Enfin, il se passait quelque chose dans ma vie. Pas d’homme dans mon lit, pas d’enfants à élever, aucune contrainte, malheureusement. Libre, mais solitaire, je m’ennuyais à mourir. D’autre part, ma situation financière commençait à influer gravement sur mon état psychique, j’espérais ne pas distinguer les abysses, encore moins m’en approcher.
Simple hasard du destin, malchance. Je n’y croyais pas. Mes échecs constants et successifs étaient trop affligeants pour ne servir aucune cause, y compris la mienne.
Je n’étais jamais parvenue à me fixer sur un domaine en particulier et ma scolarité en avait été bouleversée. J’avais longtemps mis cela sur le compte de mauvais conseils prodigués par les professionnels de l’éducation avant d’admettre que mon manque de confiance en était la raison principale. À cela se rajoutait une structure familiale réduite à un seul être très âgé, que j’avais choyé autant que mon adolescence me l’avait permis, avant que la mort m’observe pendant plusieurs heures et qu’au petit matin, j’ouvre les yeux sur un corps froid et raide. C’est une expérience incroyable dont je ne retire aucun traumatisme, mais plutôt une certaine fierté d’avoir pu accompagner aussi intimement une âme vers son au-delà avec paix et humilité. Cela fait de moi un être exceptionnel. Côtoyer la mort à dix-huit ans est inadmissible, car c’est l’âge de l’insouciance qui précède la modération, puis la raison. En brûlant ces deux premières étapes, j’étais devenue adulte prématurément.
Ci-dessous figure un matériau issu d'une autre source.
Lemma json_not_tmp a : endsWith ".tmp" (a +:+ ".json") = false.
Proof.
  unfold endsWith. rewrite string_app_length. cbn [String.length].
  replace (String.length a + 5 - 4)%nat with (String.length (a +:+ "."))
    by (rewrite string_app_length; simpl; lia).
  change ".json" with ("." +:+ "json"). rewrite <-string_app_assoc, drop_string_app.
  apply andb_false_r.
Qed.

Lemma StronglySorted_split {A} (R : A → A → Prop) l1 l2 x y :
  StronglySorted R (l1 ++ l2) → x ∈ l1 → y ∈ l2 → R x y.
Proof.
  induction l1 as [|z l1 IH]; simpl; intros Hs Hx Hy; [by apply elem_of_nil in Hx|].
  inversion Hs as [|? ? Hs' Hz]; subst. rewrite Forall_forall in Hz.
  apply elem_of_cons in Hx as [->|Hx]; [|by apply IH].
  apply Hz. apply elem_of_app. by right.
Qed.

Section retention.
Context (maxKeep : nat) (dir : SetDir) (Hwf : JMap.wf dir).
Abbreviation set_files := (List.filter (λ e : string * SetFile, is_set_file e.1)).
Abbreviation kept := (take maxKeep (prune_candidates dir)).
Abbreviation gone := (drop maxKeep (prune_candidates dir)).

Lemma candidates_perm : prune_candidates dir ≡ₚ set_files dir.
Proof. apply sort_by_perm. Qed.

Lemma elem_of_candidates e : e ∈ prune_candidates dir ↔ e ∈ dir ∧ is_set_file e.1 = true.
Proof. rewrite candidates_perm, !list_elem_of_In, filter_In. done. Qed.

Lemma candidates_split e : e ∈ prune_candidates dir ↔ e ∈ kept ∨ e ∈ gone.
Proof. by rewrite <-elem_of_app, take_drop. Qed.

Lemma candidates_nodup : NoDup (prune_candidates dir).
Proof.
  rewrite candidates_perm. eapply sublist_NoDup; [exact (NoDup_fmap_1 (fst : string * SetFile → string) _ Hwf)|].
  clear Hwf. induction dir as [|x l IH]; simpl; [constructor|]. destruct (is_set_file x.1); by constructor.
Qed.

Lemma kept_newer e g : e ∈ kept → g ∈ gone → sf_mtimeMs g.2 <= sf_mtimeMs e.2.
Proof.
  intros He Hg.
  assert (Hs : StronglySorted (λ a b : string * SetFile, - sf_mtimeMs a.2 <= - sf_mtimeMs b.2)
                 (prune_candidates dir)).
  { apply Sorted_StronglySorted; [intros a b c; simpl; lia|apply sort_by_sorted]. }
  rewrite <-(take_drop maxKeep (prune_candidates dir)) in Hs.
  pose proof (StronglySorted_split _ _ _ _ _ Hs He Hg). simpl in *. lia.
Qed.

Lemma del_fold_elem (l : SetDir) d e :
  e ∈ unlink_all l d ↔ e ∈ d ∧ e.1 ∉ l.*1.
Proof.
  unfold unlink_all. revert d. induction l as [|x l IH]; intros d; simpl.
  { split; [|tauto]. intros He. split; [done|]. apply not_elem_of_nil. }
  rewrite IH, JMap.elem_of_del, elem_of_cons. tauto.
Qed.

Lemma del_fold_wf (l : SetDir) d : JMap.wf d → JMap.wf (unlink_all l d).
Proof.
  unfold unlink_all. revert d. induction l as [|x l IH]; intros d Hd; simpl; [done|].
  by apply IH, JMap.wf_del.
Qed.

Lemma pruned_wf : JMap.wf (pruneOldSets maxKeep dir).
Proof. unfold pruneOldSets. destruct (_ <? _)%nat; [by apply del_fold_wf|done]. Qed.

(** What is left: everything but the files past the first [maxKeep]. *)
Lemma elem_of_pruned e : e ∈ pruneOldSets maxKeep dir ↔ e ∈ dir ∧ e ∉ gone.
Proof.
  unfold pruneOldSets. destruct (Nat.ltb_spec maxKeep (length (prune_candidates dir))).
  - rewrite del_fold_elem. split; intros [He Hn]; (split; [done|]).
    + intros Hg. apply Hn, list_elem_of_fmap. by exists e.
    + intros (g & Hk & Hg)%list_elem_of_fmap. apply Hn.
      assert (Hgd : g ∈ dir) by (apply elem_of_candidates, candidates_split; by right).
      destruct e as [k f], g as [k' f']. simpl in Hk. subst k'.
      pose proof (JMap.elem_get _ _ _ Hwf He). pose proof (JMap.elem_get _ _ _ Hwf Hgd).
      by simplify_eq.
  - rewrite drop_ge by done. split; [|tauto]. intros He. split; [done|]. apply not_elem_of_nil.
Qed.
La mort m’avait déjà touchée à l’aube de ma vie en me marquant de son empreinte comme on marque du bétail. Loin des techniques modernes adaptées au body art , la main maternelle qui maniait le fer en guise de pyrograveur n’avait pas cherché à l’aide de poinçons ou d’une pointe en titane à réaliser un motif stylisé, non. Le branding était dégueulasse, digne d’un boucher et je considérais mon visage comme un mélange de beauté morbide et de laideur éblouissante.
 
J’ai toujours fait preuve d’indulgence, de force et d’abnégation dans les moments sombres de mon existence. J’ai choisi pour me relever de rêver, d’appréhender ma vie comme un film dont je suis à la fois le metteur en scène et l’interprète. J’ai choisi d’être optimiste, même si tout me pousse à croire l’inverse. Avoir du recul aide énormément quand on démarre dans la vie avec au-dessus du berceau, une fée totalement déjantée qui sèche vos larmes à l’aide d’un tisonnier magique. J’ai grandi très vite dans l’urgence. Quand d’autres rechignaient à se lever pour aller étudier, j’étais contrainte, moi, Rose Townsend, de me préparer pour aller travailler.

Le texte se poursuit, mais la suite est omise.